§ Your task
Look below for the line containing "pose proof (on_challenge_reauthenticated". Reproduce it and every line after it exactly, and nothing more.
>>>>>
(** C7 (as amended): for a slot that is valid and whose duration is
    strictly positive the reporter emits the rate
    [kbytes / (duration * 1024)]; for a slot that is valid and whose
    duration is not strictly positive it reports "interrupted early"; for
    a slot that is not valid it emits nothing at all.  The report of the
    table is made of what the slots emit, and of nothing else. *)
Theorem stress_memrate_report_cases
    (b : build_config) (c : stress_memrate_context_t) :
  (forall i info s,
      (valid s = true /\ (0 < duration s)%Q ->
       report_slot i info s
       = [Metric i (name info ++ " MB per sec")
                 (kbytes s / (duration s * inject_Z 1024))%Q]) /\
      (valid s = true /\ ~ (0 < duration s)%Q ->
       report_slot i info s = [InterruptedEarly (name info)]) /\
      (valid s = false -> report_slot i info s = [])) /\
  (forall r,
      r ∈ stress_memrate_report b c <->
      exists i info s, memrate_info b !! i = Some info /\
                       stats c !! i = Some s /\ r ∈ report_slot i info s).
Proof.
  split.
  - intros i info s. unfold report_slot. repeat split.
    + intros [Hv Hd]. rewrite Hv. cbn [negb].
      apply Qlt_bool_iff in Hd. rewrite Hd. reflexivity.
    + intros [Hv Hd]. rewrite Hv. cbn [negb].
      destruct (Qlt_bool 0 (duration s)) eqn:E; [| reflexivity].
      apply Qlt_bool_iff in E. contradiction.
    + intros Hv. rewrite Hv. reflexivity.
  - intros r. unfold stress_memrate_report. apply elem_of_report_for.
Qed.
Lemma handle_challenge_flow_consecutive_reauthenticated request response s :
  reauthenticated s (snd (handle_challenge_flow E request response true s)).
Proof.
  unfold handle_challenge_flow, handle_challenge_flow_body, bind, modify, lift.
  cbn [fst snd].
  destruct (hdr_get (response_headers response) "WWW-Authenticate") as [h|];
    [|now apply reauthenticated_without_token].
  destruct (_has_claims h) as [c|e]; [|now apply reauthenticated_without_token].
  destruct c; [|now apply reauthenticated_without_token]. cbn [andb negb].
  pose proof (on_challenge_reauthenticated request response (set_token None s)
                eq_refl) as Hre.
  destruct (on_challenge E request response (set_token None s))
    as [[[b rq]|e] s1]; cbn [fst snd] in Hre |- *; [|exact Hre].
  destruct b; [|exact Hre].
  unfold except_reraise, next_send, on_exception, on_response, ret.
  cbn [fst snd].
  destruct (responses E (length (sent s1))) as [x|e]; cbn [fst snd];
    [rewrite andb_false_r; cbn [fst snd]|]; exact Hre.
Qed.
<<<<<
§ Answer to this problem
  pose proof (on_challenge_reauthenticated request response (set_token None s)
                eq_refl) as Hre.
  destruct (on_challenge E request response (set_token None s))
    as [[[b rq]|e] s1]; cbn [fst snd] in Hre |- *; [|exact Hre].
  destruct b; [|exact Hre].
  unfold except_reraise, next_send, on_exception, on_response, ret.
  cbn [fst snd].
  destruct (responses E (length (sent s1))) as [x|e]; cbn [fst snd];
    [rewrite andb_false_r; cbn [fst snd]|]; exact Hre.
Qed.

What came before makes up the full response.